Erwerbslose und offene Stellen

Dasselbe Bild gibt es bei den Löhnen. Trotz Arbeitskräftemangel und vielen offenen Stellen ging es bei den Reallöhnen sogar abwärts. Obwohl die Löhne in einer Mangelsituation eigentlich steigen sollten. 

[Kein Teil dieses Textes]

(** X15: after a registration that returned, a login with its email
    address and the stripped password is given a token for the new
    account and its identity, provided [bcrypt] checks a password against
    its own hash; so is a login with its user name, when no account has
    that name for its email address. *)
Theorem register_then_login (E : Users.deps) (now : Z)
    (salt user_name email_address password : string) (d d' : Users.db)
    (r : Users.IdentityObjectType) :
  Users.wf d ->
  Users.bcrypt_round_trip E ->
  Users.RegisterUser_mutate E now salt user_name email_address password d
  = (d', Users.Done r) ->
  Users.LoginUser_mutate E email_address (Users.strip password) d'
  = (Users.add_token d'
       (Users.Token (Users.next_account_id d) (Users.next_identity_id d)),
     Users.Done (Users.Token (Users.next_account_id d) (Users.next_identity_id d)))
  /\ (Users.email_used d user_name = false ->
      email_address <> user_name ->
      Users.LoginUser_mutate E user_name (Users.strip password) d'
      = (Users.add_token d'
           (Users.Token (Users.next_account_id d) (Users.next_identity_id d)),
         Users.Done
           (Users.Token (Users.next_account_id d) (Users.next_identity_id d)))).
Proof.
  intros W RT H.
  destruct (LoginAfterRegister.registered_row E now salt _ _ _ d d' r W H)
    as (hashed & Hh & He & Hu & Hj).
  assert (Users.check_password E (Users.registered_account d now email_address hashed)
            (Users.strip password) = Users.Done true) as Hc.
  { unfold Users.check_password. cbn [Users.a_password Users.registered_account].
    now rewrite (RT _ _ _ Hh). }
  split.
  - unfold Users.LoginUser_mutate, Users.find_login. rewrite Hj.
    rewrite LoginFacts.find_app_none by now apply LoginAfterRegister.no_row_by_email.
    cbn [List.find fst Users.a_email_address Users.registered_account Users.opt_eqb].
    rewrite String.eqb_refl, Hc. reflexivity.
  - intros He' Hne.
    unfold Users.LoginUser_mutate, Users.find_login. rewrite Hj.
    rewrite LoginFacts.find_app_none by now apply LoginAfterRegister.no_row_by_email.
    cbn [List.find fst Users.a_email_address Users.registered_account Users.opt_eqb].
    apply String.eqb_neq in Hne. rewrite Hne.
    rewrite LoginFacts.find_app_none by now apply LoginAfterRegister.no_row_by_user_name.
    cbn [List.find snd Users.i_user_name Users.registered_identity Users.opt_eqb].
    rewrite String.eqb_refl, Hc. reflexivity.
Qed.
(** * gigaanalysis.data : the [Data] container, embedded in Rocq

    A shallow embedding of [PhD/giga_dash/gigaanalysis/data.py]: the
    two-column container [Data], its constructor, its arithmetic protocol,
    indexing, cutting, stripping, sorting, resampling, and the free functions
    [sum_data], [mean], [save_arrays], [save_data] and [save_dict].

    Numbers.  A numpy [float64] is modelled by [npfloat]: an exact rational
    or one of the three IEEE specials (+inf, -inf, NaN).  Comparisons and the
    special cases of arithmetic follow IEEE 754; rounding of finite results
    and the sign of zero are not modelled.

    Exceptions.  A Python function that may raise returns a [result]. *)

From Stdlib Require Import List ZArith QArith Qabs Qround Qreduction Bool Lia.
From Stdlib Require Import Permutation.
From Stdlib Require String.
Import ListNotations.

(** ** Exceptions *)

(** The exceptions the module can raise.  The source raises the built-in
    [ValueError] at every validation site; the three kinds that the
    documentation tells apart are kept apart here by the raise site:
    [ShapeError] (wrong dimension, column count or length),
    [MismatchedAxisError] (two [Data] with different x) and [RangeError]
    (a value outside the x range, or [x_min > x_max]).  [ValueError] is a
    [ValueError] raised inside numpy or scipy. *)
Inductive error : Set :=
| ShapeError
| MismatchedAxisError
| RangeError
| ValueError
| OverflowError
| TypeError
| IndexError
| AttributeError
| NameError.

Inductive result (A : Type) : Type :=
| Ok (a : A)
| Raise (e : error).

Arguments Ok {A} a.
Arguments Raise {A} e.

Definition bind {A B : Type} (c : result A) (k : A -> result B) : result B :=
  match c with
  | Ok a => k a
  | Raise e => Raise e
  end.

Notation "x <- c ;; k" := (bind c (fun x => k))
  (at level 61, c at next level, right associativity).
(* ===== verification/Kind.v ===== *)
(** * Syntax kinds ([surge-ts-tsc-syntax/src/kind.rs])

    The enumeration of token and node kinds, its [u16] discriminants (the order
    [PartialOrd] derives compares them), the table [ALL] and the named ranges.
    [Kind::Parameter] is spelled [Parameter_], a reserved word here. *)

From S2P Require Import Prelude.

Module Kind.

Inductive t : Type :=
  | Unknown | EndOfFile | SingleLineCommentTrivia | MultiLineCommentTrivia | NewLineTrivia
  | WhitespaceTrivia | ConflictMarkerTrivia | NonTextFileMarkerTrivia | NumericLiteral
  | BigIntLiteral | StringLiteral | JsxText | JsxTextAllWhiteSpaces | RegularExpressionLiteral
  | NoSubstitutionTemplateLiteral | TemplateHead | TemplateMiddle | TemplateTail
  | OpenBraceToken | CloseBraceToken | OpenParenToken | CloseParenToken | OpenBracketToken
  | CloseBracketToken | DotToken | DotDotDotToken | SemicolonToken | CommaToken
  | QuestionDotToken | LessThanToken | LessThanSlashToken | GreaterThanToken
  | LessThanEqualsToken | GreaterThanEqualsToken | EqualsEqualsToken | ExclamationEqualsToken
  | EqualsEqualsEqualsToken | ExclamationEqualsEqualsToken | EqualsGreaterThanToken | PlusToken
  | MinusToken | AsteriskToken | AsteriskAsteriskToken | SlashToken | PercentToken
  | PlusPlusToken | MinusMinusToken | LessThanLessThanToken | GreaterThanGreaterThanToken
  | GreaterThanGreaterThanGreaterThanToken | AmpersandToken | BarToken | CaretToken
  | ExclamationToken | TildeToken | AmpersandAmpersandToken | BarBarToken | QuestionToken
  | ColonToken | AtToken | QuestionQuestionToken | BacktickToken | HashToken | EqualsToken
  | PlusEqualsToken | MinusEqualsToken | AsteriskEqualsToken | AsteriskAsteriskEqualsToken
  | SlashEqualsToken | PercentEqualsToken | LessThanLessThanEqualsToken
  | GreaterThanGreaterThanEqualsToken | GreaterThanGreaterThanGreaterThanEqualsToken
  | AmpersandEqualsToken | BarEqualsToken | BarBarEqualsToken | AmpersandAmpersandEqualsToken
  | QuestionQuestionEqualsToken | CaretEqualsToken | Identifier | PrivateIdentifier
  | JSDocCommentTextToken | BreakKeyword | CaseKeyword | CatchKeyword | ClassKeyword
  | ConstKeyword | ContinueKeyword | DebuggerKeyword | DefaultKeyword | DeleteKeyword
  | DoKeyword | ElseKeyword | EnumKeyword | ExportKeyword | ExtendsKeyword | FalseKeyword
  | FinallyKeyword | ForKeyword | FunctionKeyword | IfKeyword | ImportKeyword | InKeyword
  | InstanceOfKeyword | NewKeyword | NullKeyword | ReturnKeyword | SuperKeyword | SwitchKeyword
  | ThisKeyword | ThrowKeyword | TrueKeyword | TryKeyword | TypeOfKeyword | VarKeyword
  | VoidKeyword | WhileKeyword | WithKeyword | ImplementsKeyword | InterfaceKeyword
  | LetKeyword | PackageKeyword | PrivateKeyword | ProtectedKeyword | PublicKeyword
  | StaticKeyword | YieldKeyword | AbstractKeyword | AccessorKeyword | AsKeyword
  | AssertsKeyword | AssertKeyword | AnyKeyword | AsyncKeyword | AwaitKeyword | BooleanKeyword
  | ConstructorKeyword | DeclareKeyword | GetKeyword | ImmediateKeyword | InferKeyword
  | IntrinsicKeyword | IsKeyword | KeyOfKeyword | ModuleKeyword | NamespaceKeyword
  | NeverKeyword | OutKeyword | ReadonlyKeyword | RequireKeyword | NumberKeyword
  | ObjectKeyword | SatisfiesKeyword | SetKeyword | StringKeyword | SymbolKeyword | TypeKeyword
  | UndefinedKeyword | UniqueKeyword | UnknownKeyword | UsingKeyword | FromKeyword
  | GlobalKeyword | BigIntKeyword | OverrideKeyword | OfKeyword | DeferKeyword | QualifiedName
  | ComputedPropertyName | TypeParameter | Parameter_ | Decorator | PropertySignature
  | PropertyDeclaration | MethodSignature | MethodDeclaration | ClassStaticBlockDeclaration
  | Constructor | GetAccessor | SetAccessor | CallSignature | ConstructSignature
  | IndexSignature | TypePredicate | TypeReference | FunctionType | ConstructorType | TypeQuery
  | TypeLiteral | ArrayType | TupleType | OptionalType | RestType | UnionType
  | IntersectionType | ConditionalType | InferType | ParenthesizedType | ThisType
  | TypeOperator | IndexedAccessType | MappedType | LiteralType | NamedTupleMember
  | TemplateLiteralType | TemplateLiteralTypeSpan | ImportType | ObjectBindingPattern
  | ArrayBindingPattern | BindingElement | ArrayLiteralExpression | ObjectLiteralExpression
  | PropertyAccessExpression | ElementAccessExpression | CallExpression | NewExpression
  | TaggedTemplateExpression | TypeAssertionExpression | ParenthesizedExpression
  | FunctionExpression | ArrowFunction | DeleteExpression | TypeOfExpression | VoidExpression
  | AwaitExpression | PrefixUnaryExpression | PostfixUnaryExpression | BinaryExpression
  | ConditionalExpression | TemplateExpression | YieldExpression | SpreadElement
  | ClassExpression | OmittedExpression | ExpressionWithTypeArguments | AsExpression
  | NonNullExpression | MetaProperty | SyntheticExpression | SatisfiesExpression | TemplateSpan
  | SemicolonClassElement | Block | EmptyStatement | VariableStatement | ExpressionStatement
  | IfStatement | DoStatement | WhileStatement | ForStatement | ForInStatement | ForOfStatement
  | ContinueStatement | BreakStatement | ReturnStatement | WithStatement | SwitchStatement
  | LabeledStatement | ThrowStatement | TryStatement | DebuggerStatement | VariableDeclaration
  | VariableDeclarationList | FunctionDeclaration | ClassDeclaration | InterfaceDeclaration
  | TypeAliasDeclaration | EnumDeclaration | ModuleDeclaration | ModuleBlock | CaseBlock
  | NamespaceExportDeclaration | ImportEqualsDeclaration | ImportDeclaration | ImportClause
  | NamespaceImport | NamedImports | ImportSpecifier | ExportAssignment | ExportDeclaration
  | NamedExports | NamespaceExport | ExportSpecifier | MissingDeclaration
  | ExternalModuleReference | JsxElement | JsxSelfClosingElement | JsxOpeningElement
  | JsxClosingElement | JsxFragment | JsxOpeningFragment | JsxClosingFragment | JsxAttribute
  | JsxAttributes | JsxSpreadAttribute | JsxExpression | JsxNamespacedName | CaseClause
  | DefaultClause | HeritageClause | CatchClause | ImportAttributes | ImportAttribute
  | PropertyAssignment | ShorthandPropertyAssignment | SpreadAssignment | EnumMember
  | SourceFile | JSDocTypeExpression | JSDocNameReference | JSDocAllType | JSDocNullableType
  | JSDocNonNullableType | JSDocOptionalType | JSDocVariadicType | JSDoc | JSDocText
  | JSDocTypeLiteral | JSDocSignature | JSDocLink | JSDocLinkCode | JSDocLinkPlain
  | JSDocUnknownTag | JSDocAugmentsTag | JSDocImplementsTag | JSDocDeprecatedTag
  | JSDocPublicTag | JSDocPrivateTag | JSDocProtectedTag | JSDocReadonlyTag | JSDocOverrideTag
  | JSDocCallbackTag | JSDocOverloadTag | JSDocParameterTag | JSDocReturnTag | JSDocThisTag
  | JSDocTypeTag | JSDocTemplateTag | JSDocTypedefTag | JSDocSeeTag | JSDocPropertyTag
  | JSDocThrowsTag | JSDocSatisfiesTag | JSDocImportTag | SyntaxList | JSTypeAliasDeclaration
  | JSImportDeclaration | NotEmittedStatement | PartiallyEmittedExpression
  | SyntheticReferenceExpression | NotEmittedTypeElement | Count.
(* ===== verification/Diagnostics.v ===== *)
(** * Diagnostics and file options of the syntax crate

    [surge-ts-tsc-syntax/src/lib.rs] (messages, diagnostics and their
    rendering, script targets and kinds, parse options by file name),
    [flags.rs] (the token flags) and, from [messages.rs], the messages the
    scanner reports. *)

From S2P Require Import Prelude Utf8 RustStr.

Local Open Scope Z_scope.

(** ** Messages *)

Record Message := { mcode : Z; mtext : str }.

#[export] Instance Message_eq_dec : EqDecision Message.
Proof. solve_decision. Defined.

Module Messages.
(* ===== verification/Scan.v ===== *)
(** * The token scanner

    [Scanner::scan] of [surge-ts-tsc-syntax/src/scanner.rs], one definition
    per group of arms of its [match]. An arm answers whether the scanning
    continues (trivia was skipped) or the token is complete. *)

From S2P Require Import Prelude Utf8 RustStr Chars Kind Diagnostics JsNumber ScanText ScanState ScanEscapes ScanNumbers.
Import Messages.

Local Open Scope Z_scope.

(** The answers of an arm. *)
Definition continue : M bool := ret true.
Definition finish (k : Kind) : M bool := set_token k ;; ret false.

Definition one (kind : Kind) : M bool := advance 1 ;; finish kind.
(** [pos += n; token = kind] *)
Definition take_token (n : nat) (kind : Kind) : M bool := advance n ;; finish kind.

Definition two (next : Z) (double single : Kind) : M bool :=
  c1 ← char_at 1;
  if c1 =? next then take_token 2 double else take_token 1 single.

(** After trivia: the next round, or the trivia token. *)
Definition trivia (kind : Kind) : M bool :=
  skip ← gets skips_trivia;
  if skip : bool then continue else finish kind.

(** ** White space and line breaks *)

Definition scan_single_line_spaces : M unit :=
  loop (L := unit) (fun _ =>
    '(ch, size) ← char_and_size;
    if negb (is_white_space_single_line ch) then ret (inr tt)
    else advance size ;; ret (inl tt)) tt.

Definition scan_whitespace : M bool :=
  advance 1 ;;
  skip ← gets skips_trivia;
  if skip : bool then continue
  else scan_single_line_spaces ;; finish Kind.WhitespaceTrivia.

Definition scan_newline (c : Z) : M bool :=
  add_flags TokenFlags.PrecedingLineBreak ;;
  skip ← gets skips_trivia;
  if skip : bool then
    advance 1 ;;
    scan_ascii_while (fun b => (b =? 32) || between 9 13 b) ;;
    continue
  else
    c1 ← char_at 1;
    if (c =? 13) && (c1 =? 10) then take_token 2 Kind.NewLineTrivia else take_token 1 Kind.NewLineTrivia.

(** ** Punctuation *)

Definition scan_exclamation : M bool :=
  c1 ← char_at 1;
  if c1 =r "=" then
    c2 ← char_at 2;
    if c2 =r "=" then take_token 3 Kind.ExclamationEqualsEqualsToken
    else take_token 2 Kind.ExclamationEqualsToken
  else take_token 1 Kind.ExclamationToken.

Definition scan_ampersand : M bool :=
  next ← char_at 1;
  if next =r "&" then
    c2 ← char_at 2;
    if c2 =r "=" then take_token 3 Kind.AmpersandAmpersandEqualsToken
    else take_token 2 Kind.AmpersandAmpersandToken
  else if next =r "=" then take_token 2 Kind.AmpersandEqualsToken
  else take_token 1 Kind.AmpersandToken.

Definition scan_asterisk : M bool :=
  next ← char_at 1;
  if next =r "=" then take_token 2 Kind.AsteriskEqualsToken
  else if next =r "*" then
    c2 ← char_at 2;
    if c2 =r "=" then take_token 3 Kind.AsteriskAsteriskEqualsToken
    else take_token 2 Kind.AsteriskAsteriskToken
  else take_token 1 Kind.AsteriskToken.

Definition scan_plus : M bool :=
  next ← char_at 1;
  if next =r "=" then take_token 2 Kind.PlusEqualsToken
  else if next =r "+" then take_token 2 Kind.PlusPlusToken
  else take_token 1 Kind.PlusToken.

Definition scan_minus : M bool :=
  next ← char_at 1;
  if next =r "=" then take_token 2 Kind.MinusEqualsToken
  else if next =r "-" then take_token 2 Kind.MinusMinusToken
  else take_token 1 Kind.MinusToken.

Definition scan_question : M bool :=
  c1 ← char_at 1;
  c2 ← char_at 2;
  if (c1 =r ".") && negb (is_digit c2) then take_token 2 Kind.QuestionDotToken
  else if c1 =r "?" then
    if c2 =r "=" then take_token 3 Kind.QuestionQuestionEqualsToken
    else take_token 2 Kind.QuestionQuestionToken
  else take_token 1 Kind.QuestionToken.

(** ** Comments *)

(** The rest of a line, of a comment or a shebang: [ascii] first skips the
    ASCII part of every round. *)
Definition scan_line_comment : M bool :=
  advance 2 ;;
  loop (L := unit) (fun _ =>
    scan_ascii_while (fun b => negb (b =? 10) && negb (b =? 13)) ;;
    '(ch1, size) ← char_and_size;
    if (size =? 0)%nat || is_line_break ch1 then ret (inr tt)
    else advance size ;; ret (inl tt)) tt ;;
  trivia Kind.SingleLineCommentTrivia.

Definition scan_block_comment : M bool :=
  advance 2 ;;
  comment_closed ← loop (L := unit) (fun _ =>
    scan_ascii_while (fun b => (b ≠r "*") && negb (b =? 10) && negb (b =? 13)) ;;
    '(ch1, size) ← char_and_size;
    if (size =? 0)%nat then ret (inr false)
    else
      c1 ← char_at 1;
      if (ch1 =r "*") && (c1 =r "/") then advance 2 ;; ret (inr true)
      else
        advance size ;;
        when (is_line_break ch1) (add_flags TokenFlags.PrecedingLineBreak) ;;
        ret (inl tt)) tt;
  when (negb comment_closed) (error Asterisk_Slash_expected) ;;
  skip ← gets skips_trivia;
  if skip : bool then continue
  else
    when (negb comment_closed) (add_flags TokenFlags.Unterminated) ;;
    finish Kind.MultiLineCommentTrivia.

Definition scan_slash : M bool :=
  c1 ← char_at 1;
  if c1 =r "/" then scan_line_comment
  else if c1 =r "*" then scan_block_comment
  else two 61 Kind.SlashEqualsToken Kind.SlashToken.

(** ** Conflict markers and the tokens that can start one *)

Definition scan_conflict_marker (p : nat) : M nat :=
  error_at Merge_conflict_marker_encountered p MERGE_CONFLICT_MARKER_LENGTH [] ;;
  lift (fun s => scan_conflict_marker_trivia (text s) p).

(** [otherwise] unless a marker of the character [c] starts here. *)
Definition conflict_marker_or (c : Z) (otherwise : M bool) : M bool :=
  c1 ← char_at 1;
  p ← get_pos;
  marker ← (if c1 =? c then lift (fun s => is_conflict_marker_trivia (text s) p) else ret false);
  if marker : bool then
    p ← scan_conflict_marker p;
    set_pos p ;;
    trivia Kind.ConflictMarkerTrivia
  else otherwise.

Definition scan_less_than : M bool :=
  conflict_marker_or 60
    (c1 ← char_at 1;
     c2 ← char_at 2;
     is_jsx ← gets jsx;
     if c1 =r "<" then
       if c2 =r "=" then take_token 3 Kind.LessThanLessThanEqualsToken
       else take_token 2 Kind.LessThanLessThanToken
     else if c1 =r "=" then take_token 2 Kind.LessThanEqualsToken
     else if is_jsx && (c1 =r "/") && (c2 ≠r "*") then take_token 2 Kind.LessThanSlashToken
     else take_token 1 Kind.LessThanToken).

Definition scan_equals : M bool :=
  conflict_marker_or 61
    (c1 ← char_at 1;
     if c1 =r "=" then
       c2 ← char_at 2;
       if c2 =r "=" then take_token 3 Kind.EqualsEqualsEqualsToken
       else take_token 2 Kind.EqualsEqualsToken
     else if c1 =r ">" then take_token 2 Kind.EqualsGreaterThanToken
     else take_token 1 Kind.EqualsToken).

Definition scan_greater_than : M bool := conflict_marker_or 62 (one Kind.GreaterThanToken).

Definition scan_bar : M bool :=
  conflict_marker_or 124
    (c1 ← char_at 1;
     if c1 =r "|" then
       c2 ← char_at 2;
       if c2 =r "=" then take_token 3 Kind.BarBarEqualsToken
       else take_token 2 Kind.BarBarToken
     else if c1 =r "=" then take_token 2 Kind.BarEqualsToken
     else take_token 1 Kind.BarToken).

(** [0x], [0b] and [0o] literals. *)
Definition scan_hex_literal : M bool :=
  start ← get_pos;
  advance 2 ;;
  digits ← scan_hex_digits 1 true true;
  digits ←
    (match digits with
     | [] => error Hexadecimal_digit_expected ;; ret (lit "0")
     | _ => ret digits
     end);
  p ← get_pos;
  raw ← text_slice start p;
  set_token_value
    (if starts_with (lit "0x") raw && (drop 2 raw =s digits) then raw else lit "0x" ++ digits) ;;
  add_flags TokenFlags.HexSpecifier ;;
  k ← scan_big_int_suffix;
  finish k.

Definition scan_radix_literal (base : Z) (prefix : str) (expected : Message) (specifier : Z) : M bool :=
  advance 2 ;;
  digits ← scan_binary_or_octal_digits base;
  digits ← (match digits with [] => error expected ;; ret (lit "0") | _ => ret digits end);
  set_token_value (prefix ++ digits) ;;
  add_flags specifier ;;
  k ← scan_big_int_suffix;
  finish k.

Section scan.
Context `{UnicodeId}.

(** ** Literals and names *)

Definition scan_string_literal : M bool :=
  value ← scan_string false;
  set_token_value value ;;
  finish Kind.StringLiteral.

Definition scan_backtick : M bool :=
  k ← scan_template_and_set_token_value false;
  finish k.

Definition scan_dot : M bool :=
  next ← char_at 1;
  c2 ← char_at 2;
  if is_digit next then k ← scan_number; finish k
  else if (next =r ".") && (c2 =r ".") then take_token 3 Kind.DotDotDotToken
  else take_token 1 Kind.DotToken.

Definition scan_digit (c : Z) : M bool :=
  c1 ← char_at 1;
  if (c =r "0") && ((c1 =r "X") || (c1 =r "x")) then scan_hex_literal
  else if (c =r "0") && ((c1 =r "B") || (c1 =r "b")) then
    scan_radix_literal 2 (lit "0b") Binary_digit_expected TokenFlags.BinarySpecifier
  else if (c =r "0") && ((c1 =r "O") || (c1 =r "o")) then
    scan_radix_literal 8 (lit "0o") Octal_digit_expected TokenFlags.OctalSpecifier
  else k ← scan_number; finish k.

Definition scan_invalid_character : M unit :=
  '(_, size) ← char_and_size;
  p ← get_pos;
  error_at Invalid_character p size [] ;;
  advance size ;;
  set_token Kind.Unknown.

(** An escape that starts a name, [prefix] before it. *)
Definition scan_escaped_name (prefix : str) : M str :=
  escaped ← scan_unicode_escape true;
  parts ← scan_identifier_parts;
  ret (push_rune prefix escaped ++ parts).

Definition scan_backslash : M bool :=
  cp ← peek_unicode_escape;
  if (0 <=? cp) && is_identifier_start cp then
    value ← scan_escaped_name [];
    set_token_value value ;;
    finish (get_identifier_token value)
  else scan_invalid_character ;; ret false.

(** A shebang line. *)
Definition scan_shebang : M bool :=
  advance 2 ;;
  loop (L := unit) (fun _ =>
    '(ch, size) ← char_and_size;
    if (size =? 0)%nat || is_line_break ch then ret (inr tt)
    else advance size ;; ret (inl tt)) tt ;;
  continue.

(** A private name written plainly. *)
Definition scan_private_identifier : M bool :=
  found ← scan_identifier 1;
  when (negb found)
    (p ← get_pos;
     error_at Invalid_character (p - 1)%nat 1 [] ;;
     set_token_value (lit "#")) ;;
  finish Kind.PrivateIdentifier.

Definition scan_hash : M bool :=
  c1 ← char_at 1;
  p ← get_pos;
  if c1 =r "!" then
    if (p =? 0)%nat then scan_shebang
    else
      error_at X_can_only_be_used_at_the_start_of_a_file p 2 [] ;;
      take_token 1 Kind.Unknown
  else if c1 =r "\" then
    advance 1 ;;
    cp ← peek_unicode_escape;
    if (0 <=? cp) && is_identifier_start cp then
      value ← scan_escaped_name (lit "#");
      set_token_value value ;;
      finish Kind.PrivateIdentifier
    else retreat 1 ;; scan_private_identifier
  else scan_private_identifier.

(** ** Everything else: names, other white space, the end of the text *)

Definition scan_default (ch : Z) : M bool :=
  if ch <? 0 then finish Kind.EndOfFile
  else
    found ← scan_identifier 0;
    if found : bool then
      value ← get_token_value;
      finish (get_identifier_token value)
    else
      '(ch, size) ← char_and_size;
      if ch =? RUNE_ERROR then
        error_at File_appears_to_be_binary 0 0 [] ;;
        len ← gets (fun s => length (text s));
        set_pos len ;;
        finish Kind.NonTextFileMarkerTrivia
      else if is_white_space_single_line ch then
        advance size ;;
        skip ← gets skips_trivia;
        if (ch =? 0x85) || skip then continue
        else scan_single_line_spaces ;; finish Kind.WhitespaceTrivia
      else if is_line_break ch then
        add_flags TokenFlags.PrecedingLineBreak ;;
        advance size ;;
        continue
      else scan_invalid_character ;; ret false.

(** ** The dispatch on the first byte *)

Definition scan_step : M bool :=
  ch ← char;
  p ← get_pos;
  set_token_start p ;;
  if (ch =? 9) || (ch =? 0x0B) || (ch =? 0x0C) || (ch =? 32) then scan_whitespace
  else if (ch =? 10) || (ch =? 13) then scan_newline ch
  else if ch =r "!" then scan_exclamation
  else if (ch =? 34) || (ch =? 39) then scan_string_literal
  else if ch =r "`" then scan_backtick
  else if ch =r "%" then two 61 Kind.PercentEqualsToken Kind.PercentToken
  else if ch =r "&" then scan_ampersand
  else if ch =r "(" then one Kind.OpenParenToken
  else if ch =r ")" then one Kind.CloseParenToken
  else if ch =r "*" then scan_asterisk
  else if ch =r "+" then scan_plus
  else if ch =r "," then one Kind.CommaToken
  else if ch =r "-" then scan_minus
  else if ch =r "." then scan_dot
  else if ch =r "/" then scan_slash
  else if between 48 57 ch then scan_digit ch
  else if ch =r ":" then one Kind.ColonToken
  else if ch =r ";" then one Kind.SemicolonToken
  else if ch =r "<" then scan_less_than
  else if ch =r "=" then scan_equals
  else if ch =r ">" then scan_greater_than
  else if ch =r "?" then scan_question
  else if ch =r "[" then one Kind.OpenBracketToken
  else if ch =r "]" then one Kind.CloseBracketToken
  else if ch =r "^" then two 61 Kind.CaretEqualsToken Kind.CaretToken
  else if ch =r "{" then one Kind.OpenBraceToken
  else if ch =r "|" then scan_bar
  else if ch =r "}" then one Kind.CloseBraceToken
  else if ch =r "~" then one Kind.TildeToken
  else if ch =r "@" then one Kind.AtToken
  else if ch =r "\" then scan_backslash
  else if ch =r "#" then scan_hash
  else scan_default ch.

Definition scan : M Kind :=
  p ← get_pos;
  set_full_start_pos p ;;
  set_token_flags TokenFlags.None ;;
  loop (L := unit) (fun _ =>
    again ← scan_step;
    if again : bool then ret (inl tt)
    else k ← get_token; ret (inr k)) tt.
End scan.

Reallöhne (Wachstum, 3-Jahresmittel)

Hinter dieser Entwicklung gibt es nicht eine Ursache. Wir wissen, dass vor allem grössere Firmen unflexibler geworden sind. Sie sind weniger bereit, Leute selber auszubilden als früher. Die Personalabteilungen, die eine wichtigere Rolle spielen, suchen ziemlich schematisch Personal, das die Qualifikationen schon mitbringt. Das Potenzial spielt eine geringere Rolle. Ältere Arbeitnehmende haben es schwerer. Das zeigt sich auch in der Arbeitslosenstatistik: Vor allem die Arbeitslosenquote der 60+ ist erhöht.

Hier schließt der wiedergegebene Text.